The Words of the Emery Family
August 11, 2001
Let us begin at the beginning.
When a newspaper or publication is launched, it is usually to great fanfare. A great deal of fuss is made to generate the buzz to get people interested to check out your product and -- hopefully! -- like what they see/read enough to come back for more. The Washington Times debuted to such fuss and fanfare, including a HUGE inaugural party at the Corcoran Galley costing a reported $50k.
Interest in the Washington Times was very high initially, with our initial press runs of (I think) 50,000+ being sold out. (Of course, tens of thousands of copies were comped, or given away. This is shrewd marketing.) Incidentally, the Washington Times did not yet have its own presses and had to utilize the News World's presses in New York and have the papers trucked down at great expense. Later it was found to be cheaper to pay the Washington Post to print our paper until we could get our own presses up and running.
Eventually, the Washington Times got two Goss Urbanite (kinda smallish) newspaper presses capable of cranking out 100,000+ copies of the Washington Times. (This is small potatoes. The Post had EIGHT giant presses at just ONE of its printing facilities. The Post owns entire forests in Canada to supply it with enough paper to print hundreds of thousand of copies of the daily paper and more than a million on Sunday.)
So the Washington Times eventually had its presses and was up and running Monday through Friday (no weekend edition).
The more papers a newspaper prints, the more money it loses. This is simple math. The cost of the paper at the newsstand (35 cents) is negligible vis-a-vis the actual cost of printing it (a dollar or more). Most papers like the Post make their revenue from advertising. Advertising in the Washington Times was (maybe still is) non-existent, as most of the "ads" that appear in its pages were comps or severely discounted.
Nonetheless, it was decided early on by the Unification Church leadership that a circulation of 100,000 daily papers (subscriptions and newsstands) would be a very respectable figure, despite the enormous cost in ink and newsprint. It would demonstrate that a significant portion of the population liked the paper (and by extension, liked the Unification Church, or at least didn't hate it, which is almost the same thing). So the goal of 100,000 circulation became the new mantra, not unlike chanting "one for two, three for five" on MFT.
After the initial hype wore off (basically, the next day), the task of building the circulation became everything. Anyone who participated in the Circulation Providence probably has some stories to tell. (I didn't sell ads or subscriptions. I was trying to get my byline in the paper. I didn't know what a byline was when I started, but I sure caught on quick.)
Anyhoo, every week seemed to bring glowing reports of HUGE circulation growth. It was phenomenal. It was as if the people of DC and the outlying suburbs had been STARVING for an alternative to the Post, especially a CONSERVATIVE alternative, and were scarfing up subscriptions left and right and buying up all the papers in the bright orange boxes each and every day. Let me tell you, WE WERE ON FIRE!

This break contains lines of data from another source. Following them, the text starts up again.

(** * Actor and critic networks of [networks/acnetwork_seperated.py]

    A shallow embedding of the two [torch.nn.Module] classes [ActorNet] and
    [CriticNet], of the tensor operations their [forward] methods use, and of
    the object store in which their parameter tensors live.

    Numbers.  Tensor entries are IEEE floating-point numbers in the program.
    Here an entry is an exact rational or one of the IEEE special values
    (the two infinities and NaN): products, quotients and sums are computed
    without rounding, and the special values follow the IEEE rules
    ([0 * inf], [0 / 0], [inf / inf] and [inf - inf] are NaN, [x / 0] is an
    infinity for [x <> 0]).  The two zeros of IEEE are identified.

    Tensors.  A tensor is a shape and a row-major list of entries, as a
    contiguous torch tensor is. *)

From Stdlib Require Import QArith Qcanon Qround Qabs Qpower ZArith Lia Lqa List.
From stdpp Require Import base numbers list strings.

Set Warnings "-register-all".

Local Open Scope Qc_scope.
Local Open Scope nat_scope.

(** ** Scalars *)

Inductive scalar : Type :=
| Fin (q : Qc)
| Inf (neg : bool)
| NaN.

#[global] Instance scalar_eq_dec : EqDecision scalar.
Proof. solve_decision. Defined.

#[global] Instance scalar_inhabited : Inhabited scalar := populate (Fin 0%Qc).

Definition of_Z (z : Z) : scalar := Fin (Q2Qc (inject_Z z)).

Definition zero : scalar := Fin 0%Qc.
Definition one : scalar := Fin 1%Qc.

Definition is_neg (q : Qc) : bool := bool_decide (q < 0)%Qc.

Definition is_finite (x : scalar) : bool :=
  match x with Fin _ => true | _ => false end.

Definition smul (x y : scalar) : scalar :=
  match x, y with
  | NaN, _ | _, NaN => NaN
  | Fin a, Fin b => Fin (a * b)%Qc
  | Fin a, Inf s | Inf s, Fin a =>
      if decide (a = 0%Qc) then NaN else Inf (xorb (is_neg a) s)
  | Inf s, Inf s' => Inf (xorb s s')
  end.

Definition sdiv (x y : scalar) : scalar :=
  match x, y with
  | NaN, _ | _, NaN => NaN
  | Fin a, Fin b =>
      if decide (b = 0%Qc)
      then (if decide (a = 0%Qc) then NaN else Inf (is_neg a))
      else Fin (a / b)%Qc
  | Fin _, Inf _ => Fin 0%Qc
  | Inf s, Fin b => Inf (xorb s (is_neg b))
  | Inf _, Inf _ => NaN
  end.

Definition sadd (x y : scalar) : scalar :=
  match x, y with
  | NaN, _ | _, NaN => NaN
  | Fin a, Fin b => Fin (a + b)%Qc
  | Fin _, Inf s | Inf s, Fin _ => Inf s
  | Inf s, Inf s' => if Bool.eqb s s' then Inf s else NaN
  end.

(** [torch.nn.ReLU] on one entry: [max(0, x)], NaN is propagated. *)
Definition srelu (x : scalar) : scalar :=
  match x with
  | Fin a => if is_neg a then Fin 0%Qc else Fin a
  | Inf true => Fin 0%Qc
  | Inf false => Inf false
  | NaN => NaN
  end.

Definition ssum (l : list scalar) : scalar := foldr sadd zero l.

(** ** Errors raised by the Python program *)

Inductive error : Type :=
| AttributeError (name : string)
| RuntimeError
| IndexError.

Inductive result (A : Type) : Type :=
| Ok (a : A)
| Err (e : error).
Arguments Ok {A} a.
Arguments Err {A} e.

#[global] Instance result_bind : MBind result := λ A B f m,
  match m with Ok a => f a | Err e => Err e end.

Definition is_ok {A} (r : result A) : bool :=
  match r with Ok _ => true | Err _ => false end.

#[global] Instance error_eq_dec : EqDecision error.
Proof. solve_decision. Defined.

#[global] Instance result_eq_dec `{EqDecision A} : EqDecision (result A).
Proof. solve_decision. Defined.

(** ** Tensors *)

Record tensor : Type := Tensor { shape : list nat; data : list scalar }.

#[global] Instance tensor_eq_dec : EqDecision tensor.
Proof. solve_decision. Defined.

Definition numel (sh : list nat) : nat := foldr Nat.mul 1 sh.

(** A tensor is well-formed when its storage has one entry per index. *)
Definition wf (t : tensor) : Prop := length (data t) = numel (shape t).

(** Entry [i] of a storage; reads outside the storage do not occur in
    well-formed tensors. *)
Definition get (d : list scalar) (i : nat) : scalar := nth i d zero.

(** The [i]-th block of [n] consecutive entries. *)
Definition chunk (n i : nat) (d : list scalar) : list scalar :=
  take n (drop (i * n) d).

(** *** Broadcasting *)

Definition broadcast_dim (a b : nat) : option nat :=
  if decide (a = b) then Some a
  else if decide (a = 1) then Some b
  else if decide (b = 1) then Some a
  else None.

Fixpoint broadcast_aligned (s1 s2 : list nat) : option (list nat) :=
  match s1, s2 with
  | [], [] => Some []
  | a :: s1', b :: s2' =>
      match broadcast_dim a b, broadcast_aligned s1' s2' with
      | Some d, Some r => Some (d :: r)
      | _, _ => None
      end
  | _, _ => None
  end.

(** Shapes are aligned at their last dimension; the shorter one is
    extended with leading ones. *)
Definition pad_shape (n : nat) (s : list nat) : list nat :=
  replicate (n - length s) 1 ++ s.

Definition broadcast_shapes (s1 s2 : list nat) : option (list nat) :=
  let n := Nat.max (length s1) (length s2) in
  broadcast_aligned (pad_shape n s1) (pad_shape n s2).

(** The storage of a tensor of shape [src] seen at shape [tgt] (both of
    the same rank): a dimension of size one is repeated. *)
Fixpoint expand (src tgt : list nat) (d : list scalar) : list scalar :=
  match src, tgt with
  | a :: src', b :: tgt' =>
      if decide (a = b)
      then flat_map (λ i, expand src' tgt' (chunk (numel src') i d)) (seq 0 b)
      else mjoin (replicate b (expand src' tgt' d))
  | _, _ => d
  end.

Definition expand_to (tgt : list nat) (t : tensor) : list scalar :=
  expand (pad_shape (length tgt) (shape t)) tgt (data t).

(** [x op y], out of place: the result has the broadcast shape. *)
Definition binop (f : scalar → scalar → scalar) (x y : tensor) : result tensor :=
  match broadcast_shapes (shape x) (shape y) with
  | Some sh => Ok (Tensor sh (zip_with f (expand_to sh x) (expand_to sh y)))
  | None => Err RuntimeError
  end.

(** [x op= y], in place: the broadcast shape has to be the shape of [x]. *)
Definition binop_ (f : scalar → scalar → scalar) (x y : tensor) : result tensor :=
  match broadcast_shapes (shape x) (shape y) with
  | Some sh =>
      if decide (sh = shape x)
      then Ok (Tensor sh (zip_with f (expand_to sh x) (expand_to sh y)))
      else Err RuntimeError
  | None => Err RuntimeError
  end.

Definition mul : tensor → tensor → result tensor := binop smul.
Definition div_ : tensor → tensor → result tensor := binop_ sdiv.

(** [x.sum(1)]: the sum along dimension 1, which is removed. *)
Definition sum1 (x : tensor) : result tensor :=
  match shape x with
  | n0 :: n1 :: rest =>
      let inner := numel rest in
      Ok (Tensor (n0 :: rest)
            (flat_map (λ i,
               map (λ p, ssum (map (λ j, get (data x) ((i * n1 + j) * inner + p))
                                   (seq 0 n1)))
                   (seq 0 inner))
               (seq 0 n0)))
  | _ => Err IndexError
  end.

(** [torch.cat(ts, dim)]: the tensors agree on every dimension but [dim]. *)
Definition cat (ts : list tensor) (dim : nat) : result tensor :=
  match ts with
  | [] => Err RuntimeError
  | t0 :: _ =>
      let pre := take dim (shape t0) in
      let post := drop (S dim) (shape t0) in
      if decide (dim < length (shape t0)) then
        if forallb (λ t, bool_decide (length (shape t) = length (shape t0)
                                      ∧ take dim (shape t) = pre
                                      ∧ drop (S dim) (shape t) = post)) ts
        then Ok (Tensor (pre ++ sum_list (map (λ t, nth dim (shape t) 0) ts) :: post)
                   (flat_map (λ i,
                      flat_map (λ t, chunk (nth dim (shape t) 0 * numel post) i (data t)) ts)
                      (seq 0 (numel pre))))
        else Err RuntimeError
      else Err IndexError
  end.

(** ** Layers *)

(** Output size of a convolution along one axis (dilation 1), the formula
    of [_conv_output_shape]. *)
Definition conv_out (h kernel_size stride pad : nat) : nat :=
  (h + 2 * pad - (kernel_size - 1) - 1) / stride + 1.

Definition dot (u v : list scalar) : scalar := ssum (zip_with smul u v).

Section conv2d.
Variables (cin cout k stride pad : nat) (w b : list scalar).

(** Entry [(py, px)] of the zero-padded channel [c] of example [i]. *)
Definition padded (x : list scalar) (h wd i c py px : nat) : scalar :=
  if bool_decide (pad ≤ py < pad + h ∧ pad ≤ px < pad + wd)
  then get x (((i * cin + c) * h + (py - pad)) * wd + (px - pad))
  else zero.

(** The entries of example [i] under the filter placed at output cell
    [(y, x')], in the order of the filter's storage. *)
Definition window (x : list scalar) (h wd i y x' : nat) : list scalar :=
  flat_map (λ c,
    flat_map (λ ky,
      map (λ kx, padded x h wd i c (y * stride + ky) (x' * stride + kx))
          (seq 0 k))
      (seq 0 k))
    (seq 0 cin).

(** [torch.nn.Conv2d] on a batched input [(N, C, H, W)]: the filter of
    output channel [o] is block [o] of the weight's storage. *)
Definition conv2d (x : tensor) : result tensor :=
  match shape x with
  | [n; c; h; wd] =>
      if decide (c = cin ∧ k ≤ h + 2 * pad ∧ k ≤ wd + 2 * pad ∧ 0 < stride) then
        let ho := conv_out h k stride pad in
        let wo := conv_out wd k stride pad in
        Ok (Tensor [n; cout; ho; wo]
              (flat_map (λ i,
                 flat_map (λ o,
                   let filter := chunk (cin * k * k) o w in
                   let bias := get b o in
                   flat_map (λ y,
                     map (λ x', sadd (dot (window (data x) h wd i y x') filter) bias)
                         (seq 0 wo))
                     (seq 0 ho))
                   (seq 0 cout))
                 (seq 0 n)))
      else Err RuntimeError
  | _ => Err RuntimeError
  end.
End conv2d.

(** [torch.nn.Linear]: applied to the last dimension; row [o] of the
    weight is block [o] of its storage. *)
Definition linear (fin fout : nat) (w b : list scalar) (x : tensor) : result tensor :=
  match last (shape x) with
  | Some d =>
      if decide (d = fin) then
        let lead := take (length (shape x) - 1) (shape x) in
        Ok (Tensor (lead ++ [fout])
              (flat_map (λ r,
                 let xr := chunk fin r (data x) in
                 map (λ o, sadd (dot xr (chunk fin o w)) (get b o)) (seq 0 fout))
                 (seq 0 (numel lead))))
      else Err RuntimeError
  | None => Err RuntimeError
  end.

Definition relu (x : tensor) : result tensor :=
  Ok (Tensor (shape x) (map srelu (data x))).

(** Modelled from the spec: [utils.layers.Flatten] is not part of the
    sources at hand; the spec has it flatten each example, [(N, C, H, W)]
    to [(N, C*H*W)], the storage unchanged. *)
Definition flatten (x : tensor) : result tensor :=
  match shape x with
  | n :: rest => Ok (Tensor [n; numel rest] (data x))
  | [] => Err RuntimeError
  end.

(** Modelled from the spec: [utils.layers.Dense2Conv] is not part of the
    sources at hand; the spec has it replicate each entry of a [(N, C)]
    tensor across every cell of the [size] by [size] grid, giving
    [(N, C, size, size)]. *)
Definition dense2conv (size : nat) (x : tensor) : result tensor :=
  match shape x with
  | [n; c] => Ok (Tensor [n; c; size; size]
                    (flat_map (λ v, replicate (size * size) v) (data x)))
  | _ => Err RuntimeError
  end.

(** ** Configuration: [utils.arglist] *)

Class arglist : Type := { NUM_ACTIONS : nat; FEAT2DSIZE : nat }.

Definition minimap_channels : nat := 7.
Definition screen_channels : nat := 17.

(** ** Module objects and the store of parameter tensors *)

Definition loc : Type := nat.

(** A module object.  The learnable tensors of a layer are held by
    reference: two layers with the same locations are the same Python
    object's parameters.  Hyper-parameters and children are never
    reassigned by the program, so they are kept by value. *)
Inductive layer : Type :=
| Conv2d (in_channels out_channels kernel_size stride padding : nat) (weight bias : loc)
| Linear (in_features out_features : nat) (weight bias : loc)
| ReLU
| Flatten
| Dense2Conv
| Sequential (children : list layer).

(** The store maps a location to the tensor that lives there. *)
Definition param (σ : list tensor) (l : loc) : list scalar :=
  match σ !! l with Some t => data t | None => [] end.

(** Calling a module on an input. *)
Fixpoint call `{arglist} (σ : list tensor) (m : layer) (x : tensor) : result tensor :=
  match m with
  | Conv2d cin cout k stride pad w b =>
      conv2d cin cout k stride pad (param σ w) (param σ b) x
  | Linear fin fout w b => linear fin fout (param σ w) (param σ b) x
  | ReLU => relu x
  | Flatten => flatten x
  | Dense2Conv => dense2conv FEAT2DSIZE x
  | Sequential children =>
      (fix go (ms : list layer) (x : tensor) : result tensor :=
         match ms with
         | [] => Ok x
         | m' :: ms' => call σ m' x ≫= go ms'
         end) children x
  end.

(** [parameters()] of a module, in registration order. *)
Fixpoint parameters (m : layer) : list loc :=
  match m with
  | Conv2d _ _ _ _ _ w b | Linear _ _ w b => [w; b]
  | Sequential children =>
      (fix go (ms : list layer) : list loc :=
         match ms with [] => [] | m' :: ms' => parameters m' ++ go ms' end) children
  | _ => []
  end.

So, soon the official circulation figures climbed past 50,000 and then 60,000 and 70,000 and within six months or so of the paper's debut it reached the magical "providential" 100k. I don't recall there being a celebration per se, but it was a milestone that we all were extremely proud of. If ever there was a tangible sign (in my mind) of the KOHOE coming to fruition, the Washington Times was it.
Hold on! Can you see what's coming? Of course you can.
The numbers, sadly, were a hoax. Hundreds of thousands of copies of the Washington Times were discovered in Dumpsters and landfills, still bundled as they had been off the presses. The trucks were going straight from the Washington Times loading docks to the landfill. Is that sad or what? Drivers responsible for filling the orange boxes on the streets were instead surreptitiously depositing the previous day's unsold papers (virtually all of them) in Dumpsters.
It was a huge scandal, and the Post rightly smelled a news story and embarrassed the hell out of the Washington Times with front-page coverage. An audit revealed the circulation figures were completely cooked, the publisher Jim Whelan eventually lost his job (turned very negative toward the Unification Church as I recall, got cancer and died), and the real circulation figures were disclosed to be a mere fraction of the imaginary total.
Now, someone instructed the delivery people to do these things because they NEVER would have done them on their own. Somebody, acting on instructions from above, told these drivers to throw away any unsold papers rather than report them back to the circulation department. Hence, the false and deceitful practice was instituted of creating a foundation of substance where none existed.
The Washington Times recovered from the fiasco and kept turning out a not-too-bad paper on most days. The circulation stabilized at a figure considerably less than 100K, though I don't recall the officially audited figures. Whatever they were, they were puny by any standard.
Anybody know what the official circulation these days is? I'd be curious. Also, I wonder how many pages of paid ads it carries.
A newspaper is an extremely expensive item to produce. One can't help but wonder how long the Washington Times can be subsidized. Nobody's pockets are that deep.